If you use this style of DB manipulation a lot, it might be useful to create your own LocalProxy, as some people (myself included) find the g. prefix annoying or unelegant.

couch = LocalProxy(lambda: g.couch)

You can then use couch just like you would use g.couch.

Writing Views¶

If you register views with the CouchDBManager, they will be synchronized to the database, so you can always be sure they can be called properly. They are created with the ViewDefinition class.

View functions can have two parts - a map function and a reduce function. The “map” function takes documents and emits any number of rows. Each row has a key, a value, and the document ID that generated it. The “reduce” function takes a list of keys, a list of values, and a parameter describing whether it is in “rereduce” mode. It should return a value that reduces all the values down into one single value. For maximum portability, most view functions are written in JavaScript, though more view servers - including a Python one - can be installed on the server.

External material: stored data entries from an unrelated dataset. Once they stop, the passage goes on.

(** Algorithm D divides: for a divisor of at least two limbs with a nonzero top
    limb and a dividend with at least as many limbs, quotient and remainder
    satisfy the Euclidean equation. *)
Theorem knuth_divmod_spec la lb :
  limbs_ok la -> limbs_ok lb -> (2 <= length lb <= length la)%nat ->
  nth (length lb - 1) lb 0 <> 0 ->
  exists ql rl, knuth_divmod la lb = Some (ql, rl) /\
    limbs_ok ql /\ length ql = S (length la - length lb) /\
    limbs_ok rl /\ length rl = length lb /\
    lval la = lval ql * lval lb + lval rl /\ lval rl < lval lb.
Proof.
  intros Ha Hb Hlen Htop.
  destruct (shifted_divisor_spec lb Hb ltac:(lia) Htop) as (Hs & Hvn & Hlv & Hvv & Hvt).
  unfold knuth_divmod. set (s := normalize_shift _) in *. set (vn := fst (shift_left lb s)) in *.
  destruct (shift_left la s) as [lo c] eqn:Ea.
  destruct (shift_left_spec la s lo c Ha Hs Ea) as (Hlo & Hll & Hc & Hval).
  assert (P2 : 0 < 2 ^ s) by (apply Z.pow_pos_nonneg; lia).
  assert (Hsc : 2 ^ s <= 2 ^ 63) by (apply Z.pow_le_mono_r; lia).
  assert (Hun : limbs_ok (lo ++ [c])).
  { apply limbs_ok_app_intro; [exact Hlo|]. apply limbs_ok_one. unfold limb.
    change (2 ^ 63) with 9223372036854775808 in Hsc. lia. }
  destruct (length lb) as [|k] eqn:El; [lia|].
  destruct (div_loop_spec vn (S (length la - S k)) (lo ++ [c]))
    as (ql & un & E & H1 & H2 & H3 & H4 & H5 & H6); auto; try lia.
  { rewrite length_app. simpl. lia. }
  { pose proof (shifted_dividend_top lo c s k Hlo Hc Hs ltac:(lia)) as Ht.
    replace (S (length la - S k)) with (length lo - k)%nat by lia.
    pose proof (lval_top vn k Hlv) as EW.
    pose proof (lval_nonneg _ (limbs_ok_firstn k vn Hvn)).
    rewrite Hlv in Hvt. replace (S k - 1)%nat with k in Hvt by lia.
    pose proof (bpow_pos k).
    assert (bpow k * 2 ^ 63 <= bpow k * nth k vn 0) by (apply Z.mul_le_mono_nonneg_l; lia).
    lia. }
  rewrite E. exists ql, (shift_right (firstn (S k) un) s).
  rewrite length_app in H4. simpl in H4.
  assert (Hz : lval (firstn (S k) un) = lval un).
  { pose proof (lval_firstn_skipn (S k) un ltac:(lia)) as Esp.
    pose proof (lval_bound vn Hvn) as Bv. rewrite Hlv in Bv.
    pose proof (lval_nonneg _ (limbs_ok_firstn (S k) un H3)) as N1.
    pose proof (lval_nonneg _ (limbs_ok_skipn (S k) un H3)) as N2.
    pose proof (bpow_pos (S k)) as Bp.
    assert (Hz : lval (skipn (S k) un) = 0) by (clear - Esp N1 N2 Bp H6 Bv; nia).
    rewrite Esp, Hz. lia. }
  assert (Hrem : lval un = (lval la - lval ql * lval lb) * 2 ^ s).
  { rewrite lval_app in H5. cbn [lval] in H5. rewrite Hll in H5. rewrite Hvv in H5. lia. }
  destruct (shift_right_exact (firstn (S k) un) s (lval la - lval ql * lval lb))
    as (R1 & R2 & R3); auto with limbs; [lia|].
  rewrite R2, R3, length_firstn. repeat split; auto; [lia|lia|].
  clear - Hrem H6 Hvv P2. nia.
Qed.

The ViewDefinition class works like this:

active_users_view = ViewDefinition('users', 'active', '''\
    function (doc) {
        if (doc.active) {
            emit(doc.username, doc)
        };
    }''')

'users' is the design document this view is a part of, and 'active' is the name of the view. This particular view only has a map function. If you had a reduce function, you would pass it after the map function:

tag_counts_view = ViewDefinition('blog', 'tag_counts', '''\
    function (doc) {
        doc.tags.forEach(function (tag) {
            emit(tag, 1);
        });
    }''', '''\
    function (keys, values, rereduce) {
        return sum(values);
    }''', group=True)

The group=True is a default option. You can pass it when calling the view, but since it causes only one row to be created for each unique key value, it makes sense as the default for our view.

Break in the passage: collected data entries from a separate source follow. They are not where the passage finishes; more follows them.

(* ===== verification/BignumSpec.v ===== *)
(** * Exactness of the bignum arithmetic

    Every operation of [Bignum] keeps the type invariant and computes the
    integer its name promises, whatever the operands' signs and sizes. *)

From Stdlib Require Import String ZArith List Lia Bool.
From S2P Require Import Prelude Effects Limbs KnuthD Bignum.
Import ListNotations.
Open Scope Z_scope.
Open Scope effect_scope.

(** [r] is a well-formed bignum of value [z]. *)
Definition denotes (z : Z) (r : bignum) : Prop := bignum_wf r /\ bval r = z.

(** [r] is a well-formed non-negative bignum of value [m]. *)
Definition natural (m : Z) (r : bignum) : Prop :=
  bignum_wf r /\ sign r = 0 /\ lval (limbs r) = m.

(** ** The invariant *)

Lemma wf_nonempty a : bignum_wf a -> (1 <= num_limbs a)%nat.
Proof.
  intros W. destruct (wf_canonical _ W) as [Hne _]. unfold num_limbs.
  destruct (limbs a); [contradiction|simpl; lia].
Qed.

Lemma wf_magnitude a : bignum_wf a -> 0 <= lval (limbs a).
Proof. intros W. apply lval_nonneg, W. Qed.

Lemma canonical_zero l :
  limbs_ok l -> canonical l -> (length l =? 1)%nat && (nth 0 l 0 =? 0) = (lval l =? 0).
Proof.
  intros Hl Hc. destruct l as [|x [|y l]]; [destruct Hc; contradiction| |].
  - cbn [length nth lval Nat.eqb andb]. f_equal. lia.
  - cbn [length Nat.eqb andb]. symmetry. apply Z.eqb_neq.
    pose proof (canonical_lower _ Hl Hc ltac:(simpl; lia)) as H.
    pose proof (bpow_pos (length (x :: y :: l) - 1)). lia.
Qed.

Lemma is_zero_spec a : bignum_wf a -> eshkol_bignum_is_zero (Some a) = (bval a =? 0).
Proof.
  intros W. cbn [eshkol_bignum_is_zero]. unfold num_limbs.
  rewrite canonical_zero by apply W. unfold bval.
  destruct (sign a =? 0); repeat case_cmp; lia.
Qed.

Lemma bval_abs a : bignum_wf a -> Z.abs (bval a) = lval (limbs a).
Proof. intros W. pose proof (wf_magnitude a W). unfold bval. case_cmp; lia. Qed.

Lemma bval_sign a : bignum_wf a -> sign a = if bval a <? 0 then 1 else 0.
Proof.
  intros W. pose proof (wf_magnitude a W). pose proof (wf_zero a W).
  unfold bval. destruct (wf_sign a W) as [E|E]; rewrite E in *; simpl; case_cmp; lia.
Qed.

To get the results of a view, you can call its definition. Within a request, it will automatically use g.couch, but you can still pass in a value explicitly. They return a couchdb.client.ViewResults object, which will actually fetch the results once it is iterated over. You can also use getitem and getslice notation to apply a range of keys. For example:

active_users_view()     # rows for every active user
active_users_view['a':'b']  # rows for every user between a and b
tag_count()             # rows for every tag
tag_count['flask']      # one row for just the 'flask' tag

To make sure that you can call the views, though, you need to add them to the CouchDBManager with the add_viewdef method.

manager.add_viewdef((active_users_view, tag_count_view))

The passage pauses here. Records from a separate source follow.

(** Memory of different blocks does not overlap. *)
Lemma wf_blocks_disjoint a h b c :
  arena_wf a h -> In b (ar_blocks a) -> In c (ar_blocks a) ->
  b = c \/ disjoint_ranges (blk_memory b) (blk_size b) (blk_memory c) (blk_size c).
Proof.
  intros W Hb Hc.
  assert (Hin : forall d, In d (ar_blocks a) -> In (blk_memory d, blk_size d) (live h)).
  { intros d Hd. apply (aw_owned _ _ W). right. apply in_or_app. right. apply in_flat_map.
    exists d. simpl. auto. }
  destruct (Z.eq_dec (blk_memory b) (blk_memory c)) as [E|E].
  - left. destruct (aw_owned _ _ W) as [Hnd _]. simpl in Hnd. inversion Hnd as [|? ? _ Hnd']; subst.
    rewrite map_app in Hnd'. apply NoDup_app_remove_l in Hnd'.
    clear - E Hnd' Hb Hc. induction (ar_blocks a) as [|d l IH]; [contradiction|].
    simpl in Hnd'. inversion Hnd' as [|? ? H1 Hnd2]; subst. inversion Hnd2 as [|? ? H2 Hnd3]; subst.
    assert (Hx : forall e, In e l -> blk_memory e <> blk_memory d).
    { intros e He E2. apply H2. rewrite <- E2. apply in_map_iff.
      exists (blk_memory e, blk_size e). split; [reflexivity|]. apply in_flat_map.
      exists e. simpl. auto. }
    destruct Hb as [<-|Hb], Hc as [<-|Hc]; auto; [symmetry in E|];
      exfalso; eapply Hx; eauto.
  - right. destruct (heap_disjoint _ (aw_heap _ _ W) _ _ (Hin b Hb) (Hin c Hc)) as [E2|Hd]; [|exact Hd].
    congruence.
Qed.

(** ** Allocation *)

Lemma owned_perm h rs rs' : Permutation rs rs' -> owned h rs -> owned h rs'.
Proof.
  intros Hp [Hnd Hl]. split.
  - exact (Permutation_NoDup (Permutation_map fst Hp) Hnd).
  - intros r Hr. apply Hl, (Permutation_in r (Permutation_sym Hp)), Hr.
Qed.

Lemma create_arena_block_some size h nb h' :
  heap_ok h -> 0 < size -> create_arena_block size h = (Some nb, h') ->
  heap_ok h' /\ blk_size nb = size /\ blk_used nb = 0 /\ size < 2 ^ 63 /\
  (forall rs, owned h rs -> owned h' (block_regions nb ++ rs)).
Proof.
  intros Hh Hs. unfold create_arena_block.
  destruct (malloc sizeof_arena_block h) as [[bp|] h1] eqn:E1; [|discriminate].
  destruct (malloc size h1) as [[mem|] h2] eqn:E2; [|discriminate].
  intros [= <- <-].
  destruct (malloc_ok sizeof_arena_block _ _ _ Hh eq_refl E1) as (O1 & _ & _ & K1).
  destruct (malloc_ok _ _ _ _ O1 Hs E2) as (O2 & P2 & B2 & K2).
  split; [exact O2|]. split; [reflexivity|]. split; [reflexivity|]. split; [lia|].
  intros rs Hrs. eapply owned_perm; [apply perm_swap|]. apply K2, K1, Hrs.
Qed.

Lemma create_arena_block_none size h h' :
  heap_ok h -> create_arena_block size h = (None, h') ->
  heap_ok h' /\ (forall rs, owned h rs -> owned h' rs).
Proof.
  intros Hh. unfold create_arena_block.
  destruct (malloc sizeof_arena_block h) as [[bp|] h1] eqn:E1.
  - destruct (malloc_ok sizeof_arena_block _ _ _ Hh eq_refl E1) as (O1 & _ & _ & K1).
    destruct (malloc size h1) as [[mem|] h2] eqn:E2; [discriminate|]. intros [= <-].
    destruct (malloc_fails _ _ _ E2) as (F1 & F2 & _). split.
    + eapply heap_ok_drops; [apply F1, O1|apply drops_free].
    + intros rs Hrs.
      apply (owned_drops h2 _ [(bp, sizeof_arena_block)] ((bp, sizeof_arena_block) :: rs));
        [apply F2, K1, Hrs|apply Permutation_refl|apply drops_free].
  - intros [= <-]. destruct (malloc_fails _ _ _ E1) as (F1 & F2 & _). auto.
Qed.

(** The newest block may be filled further. *)
Lemma fill_wf p b older scs d t bd h u :
  arena_wf (mkArena p (b :: older) scs d t bd) h -> blk_used b <= u <= blk_size b ->
  arena_wf (mkArena p (with_used b u :: older) scs d t bd) h.
Proof.
  intros [W1 W2 W3 W4 W5 W6 W7 W8] Hu. cbn [ar_blocks ar_scopes ar_default_block_size ar_total_allocated ar_bounded] in *.
  constructor; cbn [ar_blocks ar_scopes ar_default_block_size ar_total_allocated ar_bounded]; auto.
  - inversion W3 as [|? ? Hb Hl]; subst. constructor; [|exact Hl]. unfold block_ok in *. simpl. lia.
  - discriminate.
  - apply (scopes_ok_grows (b :: older)); [constructor; lia|exact W8].
Qed.

(** A new block may be put in front of the chain of an unbounded arena. *)
Lemma new_block_wf a h nb h' n :
  arena_wf a h -> ar_bounded a = false -> 0 < n ->
  create_arena_block n h = (Some nb, h') ->
  arena_wf (mkArena (ar_ptr a) (nb :: ar_blocks a) (ar_scopes a) (ar_default_block_size a)
                    (u64 (ar_total_allocated a + n)) (ar_bounded a)) h' /\
  ~ In (blk_ptr nb) (map blk_ptr (ar_blocks a)).
Proof.
  intros W Hb Hn E. destruct (create_arena_block_some _ _ _ _ (aw_heap _ _ W) Hn E)
    as (O & Es & Eu & Hs & K).
  assert (Ho : owned h' (regions (mkArena (ar_ptr a) (nb :: ar_blocks a) (ar_scopes a)
                 (ar_default_block_size a) (u64 (ar_total_allocated a + n)) (ar_bounded a)))).
  { apply (owned_perm h' (block_regions nb ++ regions a)); [|apply K, W].
    unfold regions. cbn [ar_ptr ar_scopes ar_blocks flat_map].
    change ((ar_ptr a, sizeof_arena) :: map scope_region (ar_scopes a) ++ flat_map block_regions (ar_blocks a))
      with (((ar_ptr a, sizeof_arena) :: map scope_region (ar_scopes a)) ++ flat_map block_regions (ar_blocks a)).
    rewrite app_assoc.
    etransitivity; [apply Permutation_app_tail, Permutation_app_comm|].
    rewrite <- app_assoc. reflexivity. }
  assert (Hnew : ~ In (blk_ptr nb) (map blk_ptr (ar_blocks a))).
  { destruct Ho as [Hnd _]. simpl in Hnd. inversion Hnd as [|? ? _ Hnd']; subst.
    rewrite map_app in Hnd'. apply NoDup_app_remove_l, (NoDup_block_starts (nb :: ar_blocks a)) in Hnd'.
    inversion Hnd'. assumption. }
  split; [|exact Hnew].
  destruct W as [W1 W2 W3 W4 W5 W6 W7 W8].
  constructor; cbn [ar_blocks ar_scopes ar_default_block_size ar_total_allocated ar_bounded]; auto.
  - constructor; [|exact W3]. unfold block_ok. rewrite Es, Eu. lia.
  - discriminate.
  - rewrite W6. cbn [total_size fold_right]. rewrite Es. fold (total_size (ar_blocks a)).
    unfold u64. rewrite Zplus_mod_idemp_l. f_equal. lia.
  - congruence.
  - apply (scopes_ok_grows (ar_blocks a)); [constructor; exact Hnew|exact W8].
Qed.

(** What a granted request guarantees: the [n] bytes at [p] are aligned, lie in
    the used part of the new chain and overlap nothing handed out before. *)
Record handed_out (a a' : arena) (p n al : Z) : Prop := {
  ho_pos : 0 < p;
  ho_aligned : p mod al = 0;
  ho_inside : in_used (ar_blocks a') p n;
  ho_fresh : forall b, In b (ar_blocks a) ->
    disjoint_ranges p n (blk_memory b) (blk_used b);
  ho_grows : grows (ar_blocks a) (ar_blocks a');
}.

(** What an allocation never touches. *)
Definition same_frame (a a' : arena) : Prop :=
  ar_ptr a' = ar_ptr a /\ ar_scopes a' = ar_scopes a /\
  ar_default_block_size a' = ar_default_block_size a /\ ar_bounded a' = ar_bounded a.

(** The effective alignment. *)
Definition alignment_of (al : Z) : Z := if al =? 0 then DEFAULT_ALIGNMENT else al.

(** Bump allocation in the newest block, when the request fits it. *)
Lemma bump_spec p b older scs d t bd h k n :
  let a := mkArena p (b :: older) scs d t bd in
  arena_wf a h -> 0 <= k <= 61 -> 0 < n -> n mod 2 ^ k = 0 ->
  let off := align_block_offset b (blk_used b) (2 ^ k) in
  off + n <= blk_size b ->
  let '(r, a') := bump a b older t off n in
  arena_wf a' h /\ same_frame a a' /\ exists q, r = Some q /\ handed_out a a' q n (2 ^ k).
Proof.
  intros a W Hk Hn Hnm off Hfit.
  destruct (wf_block_geometry _ _ b W (or_introl eq_refl)) as (Hm & Hu & Hb).
  pose proof (Z.pow_pos_nonneg 2 k ltac:(lia) ltac:(lia)) as Hpk.
  pose proof (align_up_spec (blk_memory b + blk_used b) (2 ^ k) Hpk) as [Hup Hmod].
  assert (Eoff : off = align_up (blk_memory b + blk_used b) (2 ^ k) - blk_memory b)
    by (apply align_block_offset_spec; lia).
  change (2 ^ 63) with 9223372036854775808 in Hb. clearbody off.
  unfold bump. rewrite !u64_small by lia.
  assert (Hinb : in_used (with_used b (off + n) :: older) (blk_memory b + off) n)
    by (exists (with_used b (off + n)); simpl; split; [auto|lia]).
  split; [|split].
  - apply fill_wf; [exact W|lia].
  - repeat split.
  - eexists. split; [reflexivity|]. constructor.
    + lia.
    + replace (blk_memory b + off) with (align_up (blk_memory b + blk_used b) (2 ^ k)) by lia. exact Hmod.
    + exact Hinb.
    + intros c Hc. destruct (wf_blocks_disjoint _ _ b c W (or_introl eq_refl) Hc) as [<-|Hd].
      * right. lia.
      * destruct (wf_block_geometry _ _ c W Hc) as (Hcm & Hcu & _). destruct Hd; [left|right]; lia.
    + constructor. lia.
Qed.

(** The same in a block just obtained for an arena [a]. *)
Lemma bump_new_block_spec a h nb h' k n size :
  arena_wf a h -> ar_bounded a = false -> 0 <= k <= 61 -> 0 < n -> n mod 2 ^ k = 0 ->
  n + 2 ^ k - 1 <= size -> create_arena_block size h = (Some nb, h') ->
  let '(r, a') := bump a nb (ar_blocks a) (u64 (ar_total_allocated a + size))
                    (align_block_offset nb 0 (2 ^ k)) n in
  arena_wf a' h' /\ same_frame a a' /\ exists q, r = Some q /\ handed_out a a' q n (2 ^ k).
Proof.
  intros W Hb Hk Hn Hnm Hsz E.
  pose proof (Z.pow_pos_nonneg 2 k ltac:(lia) ltac:(lia)) as Hpk.
  destruct (create_arena_block_some size _ _ _ (aw_heap _ _ W) ltac:(lia) E) as (_ & Es & Eu & _ & _).
  destruct (new_block_wf a h nb h' size W Hb ltac:(lia) E) as [W' Hnew].
  destruct (wf_block_geometry _ _ nb W' (or_introl eq_refl)) as (Hm & _ & Hbd).
  pose proof (align_up_spec (blk_memory nb + 0) (2 ^ k) Hpk) as [Hup _].
  pose proof (bump_spec _ nb _ _ _ _ _ h' k n W' Hk Hn Hnm) as HB. cbv zeta in HB.
  rewrite Eu in HB. specialize (HB ltac:(rewrite align_block_offset_spec; lia)).
  unfold bump in *. cbn [ar_ptr ar_scopes ar_default_block_size ar_bounded] in *.
  destruct HB as (Wf & _ & q & Eq & Ho). split; [exact Wf|]. split; [repeat split|].
  exists q. split; [exact Eq|]. destruct Ho as [O1 O2 O3 O4 O5]. constructor; auto.
  - intros c Hc. apply O4. right. exact Hc.
  - cbn [ar_blocks]. constructor. exact Hnew.
Qed.

Lemma allocate_aligned_spec a size al h :
  arena_wf a h -> 0 <= size < 2 ^ 62 -> 0 <= al <= 2 ^ 61 ->
  let '(r, a', h') := arena_allocate_aligned a size al h in
  arena_wf a' h' /\ same_frame a a' /\
  match r with
  | None => a' = a
  | Some p => handed_out a a' p (align_up size (alignment_of al)) (alignment_of al)
  end.
Proof.
  intros W Hsize Hal. unfold arena_allocate_aligned.
  change (2 ^ 62) with 4611686018427387904 in Hsize. change (2 ^ 61) with 2305843009213693952 in Hal.
  assert (Hnone : arena_wf a h /\ same_frame a a /\ a = a) by (split; [exact W|repeat split]).
  destruct (Z.eqb_spec size 0) as [|Hs0]; [exact Hnone|]. fold (alignment_of al).
  assert (Ha : 0 < alignment_of al <= 2305843009213693952)
    by (unfold alignment_of, DEFAULT_ALIGNMENT; case_cmp; lia).
  set (al' := alignment_of al) in *.
  destruct (Z.eqb_spec (Z.land al' (u64 (al' - 1))) 0) as [Hp2|]; [|exact Hnone].
  destruct (power_of_two_test al' ltac:(lia) Hp2) as (k & Hk0 & Ek).
  assert (Hk : 0 <= k <= 61).
  { split; [exact Hk0|]. apply (Z.pow_le_mono_r_iff 2); [lia|lia|]. rewrite <- Ek.
    change (2 ^ 61) with 2305843009213693952. lia. }
  cbn [negb]. rewrite Ek in *. pose proof (align_up_spec size (2 ^ k) ltac:(lia)) as [Hup Hmod].
  rewrite align_size_spec by lia. set (n := align_up size (2 ^ k)) in *. clearbody n.
  rewrite Z.gtb_ltb, (proj2 (Z.ltb_ge _ _)) by lia.
  rewrite Z.gtb_ltb, (proj2 (Z.ltb_ge _ _)) by lia.
  destruct (ar_blocks a) as [|b older] eqn:Eb; [destruct (aw_nonempty _ _ W Eb)|].
  destruct (wf_block_geometry _ _ b W ltac:(rewrite Eb; left; reflexivity)) as (Hm & Hu & Hbd).
  change (2 ^ 63) with 9223372036854775808 in Hbd.
  pose proof (align_up_spec (blk_memory b + blk_used b) (2 ^ k) ltac:(lia)) as [Hoff _].
  assert (Eoff : align_block_offset b (blk_used b) (2 ^ k)
                 = align_up (blk_memory b + blk_used b) (2 ^ k) - blk_memory b)
    by (apply align_block_offset_spec; lia).
  rewrite (u64_small (_ + n)) by lia. rewrite Z.gtb_ltb.
  destruct (Z.ltb_spec (blk_size b) (align_block_offset b (blk_used b) (2 ^ k) + n)) as [Hfull|Hfit].
  - destruct (ar_bounded a) eqn:Ebd; [exact Hnone|].
    rewrite (u64_small (n + 2 ^ k)), (u64_small (n + 2 ^ k - 1)) by lia.
    set (sz := if _ >? _ then _ else _).
    assert (Hsz : n + 2 ^ k - 1 <= sz)
      by (subst sz; rewrite Z.gtb_ltb; destruct (Z.ltb_spec (ar_default_block_size a) (n + 2 ^ k - 1)); lia).
    destruct (create_arena_block sz h) as [[nb|] h'] eqn:E.
    + pose proof (bump_new_block_spec a h nb h' k n sz W Ebd Hk ltac:(lia) Hmod Hsz E) as HB.
      rewrite Eb in HB. destruct (bump _ _ _ _ _ _) as [r a']. destruct HB as (W' & Hf & q & -> & Ho). auto.
    + destruct (create_arena_block_none _ _ _ (aw_heap _ _ W) E) as [O K].
      split; [|split; [repeat split|reflexivity]]. destruct W. constructor; auto.
  - destruct a as [pa bl scs d t bd]. cbn [ar_blocks ar_total_allocated] in *. subst bl.
    pose proof (bump_spec pa b older scs d t bd h k n W Hk ltac:(lia) Hmod Hfit) as HB.
    destruct (bump _ _ _ _ _ _) as [r a']. destruct HB as (W' & Hf & q & -> & Ho). auto.
Qed.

This does not cover writing views in detail. A good reference for writing views is the Introduction to CouchDB views page on the CouchDB wiki.

Mapping Documents to Objects¶

With the Document class, you can map raw JSON objects to Python objects, which can make it easier to work with your data. You create a document class in a similar manner to ORMs such as Django, Elixir, and SQLObject.

class BlogPost(Document):
    doc_type = 'blogpost'

    title = TextField()
    content = TextField()
    author = TextField()
    created = DateTimeField(default=datetime.datetime.now)
    tags = ListField(TextField())
    comments_allowed = BooleanField(default=True)

You can then create and edit documents just like you would a plain old object, and then save them back to the database with the store method.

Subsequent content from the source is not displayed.